The masks – believed to have been used during Navajo religious and “healing” ceremonies in the late 19th century – are regarded by the tribe as living beings.

After the Navajo nation had failed in a legal challenge to the auction, tribal representatives bid €8,000 (£6,360) for the masks on Monday night. They will be returned to Arizona and may eventually be dismantled and buried, following Navajo tradition. The auction was the latest in a series of sales of ancient North American artefacts by Eve, a French auction house, which have infuriated the Navajo and their near-neighbours, the Hopi. The US government appealed unsuccessfully last week for the sale to be postponed until the provenance and possible religious significance of some of the lots could be established.

The French government and the auctioneer rejected the appeals on the grounds that French courts had approved a similar sale 12 months ago. Hopi religious artefacts auctioned in that sale were bought by the Annenberg Foundation and returned to the tribe.

Dozens of ceremonial Hopi “kachina” dolls were also sold on Monday night but it is not yet known who bid for them. Unlike the Navajo, the tribe refuses to buy back artefacts, on the grounds that the auctions themselves are acts of sacrilege. Rex Lee Jim, vice-president of the 300,000-strong Navajo nation – the largest Native American ethnic group – travelled to Paris for the sale.

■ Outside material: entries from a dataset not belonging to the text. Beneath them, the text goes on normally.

Lemma read_loop_cached read n size :
  k_inodes k0 !! node = Some n → 0 <= size < 2 ^ 62 → top = Z.min size (Z.max 0 (in_size n - offset)) →
  ∀ fuel b m s, cache_same s → from_cache b (kram k0) m → 0 <= b <= top → size - b < Z.of_nat fuel →
  ∃ m' s', read_loop fuel read node offset size buffer b (kwith m s) = Done (top, kwith m' s') ∧
    cache_same s' ∧ from_cache top (kram k0) m'.
Proof using Hio.
  intros Hn Hsz Htop. pose proof (io_off Hio) as (Ho0 & _ & Hoff).
  induction fuel as [|fuel IH]; [lia|]. intros b m s Hs Hm Hb Hfuel. cbn [read_loop].
  destruct (Z.leb_spec size b).
  { assert (b = top) as -> by lia. by exists m, s. }
  mstep (get_inode_Done (kwith m s) node n Hn). cbv zeta. rewrite (u64_io (offset + b)) by lia.
  destruct (Z.leb_spec (in_size n) (offset + b)) as [Hend|Hin].
  { assert (b = top) as -> by lia. by exists m, s. }
  destruct (page_bits (offset + b)) as [-> ->]. fold (chunk b size).
  destruct (chunk_ok b size) as (Hc1 & Hc2 & Hc3); [lia|lia|].
  set (cnt := if in_size n <? u64 (offset + b + chunk b size) then in_size n - (offset + b) else chunk b size).
  pose proof (Z.mod_pos_bound (offset + b) PAGE_SIZE eq_refl) as Hmod.
  assert (0 < cnt ∧ cnt <= chunk b size ∧ b + cnt <= top) as (Hn1 & Hn2 & Hn3).
  { unfold cnt. unfold PAGE_SIZE in *. rewrite u64_io by lia. destruct (Z.ltb_spec (in_size n) (offset + b + chunk b size)); lia. }
  destruct (cached_page_hit m s b (λ frame, kclear_page (P2V frame);;;
     read node (pg (offset + b)) (disk_read_size n (pg (offset + b))) (P2V frame);;; ret tt) Hs)
    as (a & e & s' & Hrun & Ha0 & Hs' & He & Hfr); [lia|].
  mstep Hrun. rewrite (proj2 (Z.eqb_neq a 0)) by done.
  mstep (on_vfs_kwith (get_ce a) m s' _ _ (get_ce_Done s' a e He)). rewrite Hfr.
  unfold bind at 1. unfold kmemcpy, modify at 1. rewrite buf_addr, frame_addr by lia.
  change (set_kram _ (kwith m s')) with (kwith (memcpy m (V2P buffer + b) (loc F (offset + b)) cnt) s').
  apply IH; [done|by apply from_cache_step; try lia|lia|lia].
Qed.
Lemma write_loop_cached n size :
  k_inodes k0 !! node = Some n → 0 <= size < 2 ^ 62 → top = size →
  ∀ fuel b m s, cache_same s → to_cache b (kram k0) m → 0 <= b <= top → size - b < Z.of_nat fuel →
  ∃ m' s', write_loop fuel node offset size buffer b (kwith m s) = Done (top, kwith m' s') ∧
    cache_same s' ∧ to_cache top (kram k0) m'.
Proof using Hio.
  intros Hn Hsz Htop. pose proof (io_off Hio) as (Ho0 & _ & Hoff).
  induction fuel as [|fuel IH]; [lia|]. intros b m s Hs Hm Hb Hfuel. cbn [write_loop].
  destruct (Z.leb_spec size b).
  { assert (b = top) as -> by lia. by exists m, s. }
  mstep (get_inode_Done (kwith m s) node n Hn). cbv zeta. rewrite (u64_io (offset + b)) by lia.
  destruct (page_bits (offset + b)) as [-> ->]. fold (chunk b size).
  destruct (chunk_ok b size) as (Hc1 & Hc2 & Hc3); [lia|lia|]. set (cnt := chunk b size) in *.
  match goal with |- context [cached_page node _ ?f] =>
    destruct (cached_page_hit m s b f Hs) as (a & e & s' & Hrun & Ha0 & Hs' & He & Hfr); [lia|] end.
  mstep Hrun. rewrite (proj2 (Z.eqb_neq a 0)) by done.
  mstep (on_vfs_kwith (get_ce a) m s' _ _ (get_ce_Done s' a e He)). rewrite Hfr.
  unfold bind at 1. unfold kmemcpy, modify at 1. rewrite buf_addr, frame_addr by lia.
  change (set_kram _ (kwith m s')) with (kwith (memcpy m (loc F (offset + b)) (V2P buffer + b) cnt) s').
  mstep (on_vfs_kwith (mod_ce a (set_ce_dirty true)) (memcpy m (loc F (offset + b)) (V2P buffer + b) cnt) s' _ _
    (mod_ce_Done s' a _ ltac:(eauto))).
  apply IH; [|by apply to_cache_step; try lia|lia|lia].
  destruct Hs' as (l & Hl & Hp & Hsame). exists l. split; [by apply lru_ok_dirty|]. split; [done|].
  eapply same_pages_trans; [done|apply same_pages_dirty].
Qed.
End cached_io.
(** A disk of 8 sectors: a boot sector, a table with the entries [T], and the
    clusters 2 to 5, of a sector each, with the bytes [C]. *)
Definition exf_fs : fat32_fs := mk_fat32_fs 9 1 512 1 2 2 4.
Definition small_disk (T : Z → Z) (C : Z → Z → Z) : ramdisk := mk_ramdisk 4096 (λ x,
  if x <? 512 then 0
  else if x <? 1024 then T ((x - 512) / 4) / 256 ^ (x mod 4) mod 256
  else C ((x - 1024) / 512 + 2) (x mod 512)).
Lemma small_disk_is T C : (∀ c, 0 <= c < 128 → 0 <= T c < 2 ^ 28) → disk_is (small_disk T C) exf_fs T C.
Proof.
  intros HT. split.
  - done.
  - split; vm_compute; first [done|split; congruence|congruence].
  - intros c Hc. change (table_end exf_fs) with 128 in Hc. change (fat_pos exf_fs c) with (512 + 4 * c). specialize (HT c Hc).
    change (dev_byte (small_disk T C) (fs_device exf_fs)) with (rd_bytes (small_disk T C)). unfold load32.
    assert (Hb : ∀ k, 0 <= k < 4 → rd_bytes (small_disk T C) (512 + 4 * c + k) = T c / 256 ^ k mod 256).
    { intros k Hk. cbn [small_disk rd_bytes]. rewrite (proj2 (Z.ltb_ge _ _)), (proj2 (Z.ltb_lt _ _)) by lia.
      replace ((512 + 4 * c + k - 512) / 4) with c by zlia. by replace ((512 + 4 * c + k) mod 4) with k by zlia. }
    pose proof (Hb 0 ltac:(lia)) as H0. pose proof (Hb 1 ltac:(lia)) as H1. pose proof (Hb 2 ltac:(lia)) as H2. pose proof (Hb 3 ltac:(lia)) as H3.
    rewrite Z.add_0_r in H0. change 0x0FFFFFFF with (2 ^ 28 - 1). rewrite land_ones_mod by lia. cbn [load_le].
    replace (512 + 4 * c + 1 + 1) with (512 + 4 * c + 2) by lia. replace (512 + 4 * c + 2 + 1) with (512 + 4 * c + 3) by lia. rewrite H0, H1, H2, H3.
    change (256 ^ 0) with 1. change (256 ^ 1) with 256. change (256 ^ 2) with 65536. change (256 ^ 3) with 16777216. change (2 ^ 28) with 268435456 in *. zlia.
  - intros c o Hc Ho. change (valid exf_fs c) with (2 <= c < 6) in Hc. change (fs_bytes_per_cluster exf_fs) with 512 in Ho.
    change (dev_byte (small_disk T C) (fs_device exf_fs)) with (rd_bytes (small_disk T C)). unfold cluster_pos. cbn [small_disk rd_bytes].
    change (fs_bytes_per_cluster exf_fs) with 512. change (fs_cluster_begin_lba exf_fs) with 2. rewrite !(proj2 (Z.ltb_ge _ _)) by lia. f_equal; zlia.
Qed.
(** The clusters 2 and 3 are in use, 4 and 5 free. *)
Definition exf_table (c : Z) : Z := if (c =? 4) || (c =? 5) then 0 else FAT_EOC.
Definition exf_data (c o : Z) : Z := (512 * c + o) mod 251.
Definition exf_disk : ramdisk := small_disk exf_table exf_data.
Definition exf_inode : inode := mk_inode [] FS_FILE 0 0 0 100 0 1 0 7 1 0 0 no_info.
Definition exf_file : fat32_file := mk_fat32_file exf_fs 3 2 2 0.
Definition exf_zeros : mem := λ _, 0.
Definition exf_state : fatst (D := ramdisk) :=
  mk_fatst exf_disk {[1 := exf_inode]} {[7 := exf_file]} [Some exf_zeros; Some exf_zeros; Some exf_zeros; Some exf_zeros] [] 1700000000.
Lemma exf_disk_is : disk_is (ft_dev exf_state) exf_fs exf_table exf_data.
Proof. apply small_disk_is. intros c _. unfold exf_table. by destruct ((c =? 4) || (c =? 5)). Qed.
Lemma exf_tight : table_tight exf_fs exf_table.
Proof.
  intros c Hc. assert (Hf : free_list exf_fs exf_table = [4; 5]) by (vm_compute; reflexivity). rewrite Hf in Hc.
  change (valid exf_fs c) with (2 <= c < 6). rewrite !elem_of_cons, elem_of_nil in Hc. lia.
Qed.
Lemma exf_fat_file : fat_file exf_fs exf_state 1 exf_inode exf_file exf_table exf_data [3].
Proof.
  split; try done.
  - apply exf_disk_is.
  - left. split; [done|]. split; [done|]. split; [split; vm_compute; congruence|]. vm_compute. congruence.
  - right. split; [split; vm_compute; congruence|]. by apply (bool_decide_unpack _).
Qed.
Lemma exf_clock : clock_ok exf_state.
Proof. eexists. vm_compute. reflexivity. Qed.

(** 60 bytes asked for at the offset 90 of the file of 100 bytes. *)
Lemma fat32_read_contents_witness : ∃ r buf s', fat32_read_file exf_zeros 1 90 60 exf_zeros exf_state = Done ((r, buf), s') ∧
  r = 10 ∧ buf 9 = 1635 mod 251.
Proof.
  pose proof (fat32_read_contents exf_zeros exf_fs exf_state 1 exf_inode exf_file exf_table exf_data [3] 90 60 exf_zeros exf_zeros _
    exf_fat_file exf_clock eq_refl ltac:(lia) ltac:(lia) ltac:(lia)) as H.
  apply runs_to_inv in H as ([r buf] & s' & Hrun & Hr & Hbuf & _). exists r, buf, s'. split; [exact Hrun|]. cbn [fst snd] in Hr, Hbuf.
  split; [rewrite Hr; reflexivity|]. rewrite Hbuf. vm_compute. reflexivity.
Defined.
Definition exf_oom : fatst (D := ramdisk) := set_ft_bufs [None] exf_state.
Lemma allocate_cluster_oom_links_free_witness : ∃ s' T', allocate_cluster exf_zeros exf_fs 3 exf_oom = Done (0, s') ∧
  disk_is (ft_dev s') exf_fs T' exf_data ∧ T' 3 = 4 ∧ T' 4 = 0.
Proof.
  pose proof (allocate_cluster_oom_links_free exf_zeros exf_fs exf_oom exf_table exf_data 3 4 [5] [] exf_disk_is exf_tight) as H.
  apply runs_to_inv in H as (x & s' & Hrun & -> & T' & Hd & H1 & H2 & _);
    [|split; vm_compute; congruence|vm_compute; congruence|vm_compute; reflexivity|reflexivity].
  exists s', T'. split; [exact Hrun|]. split; [exact Hd|]. split; [exact H1|exact H2].
Defined.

Mr Jim said that the masks were “living and breathing beings”, not works of art to be displayed or sold. He said that the Navajo nation could not be sure how the masks came to belong to an unknown European collector – whether they were stolen from the tribe or illegally sold in the late 19th or early 20th century. Either way, he said, they should not be considered as commodities. “They are sacred masks, and unfortunately they end up here. Whether that is legal or illegal... we don’t know. What we do know is that they are for sale,” Mr Jim told the Associated Press.

A French art collector, Armand Hui, also began to bid for the Navajo masks but stopped when he saw that the tribal leaders had flown 5,000 miles to buy them. “I wanted to respect that,” he said.

The official spokesman of the Navajo nation, Deswood Tome, said that the tribe had “set a precedent” by buying the masks.

“If there are religious items that are sacred [on sale] in the future, the leadership will have to determine what steps they will take,” Mr Tome said.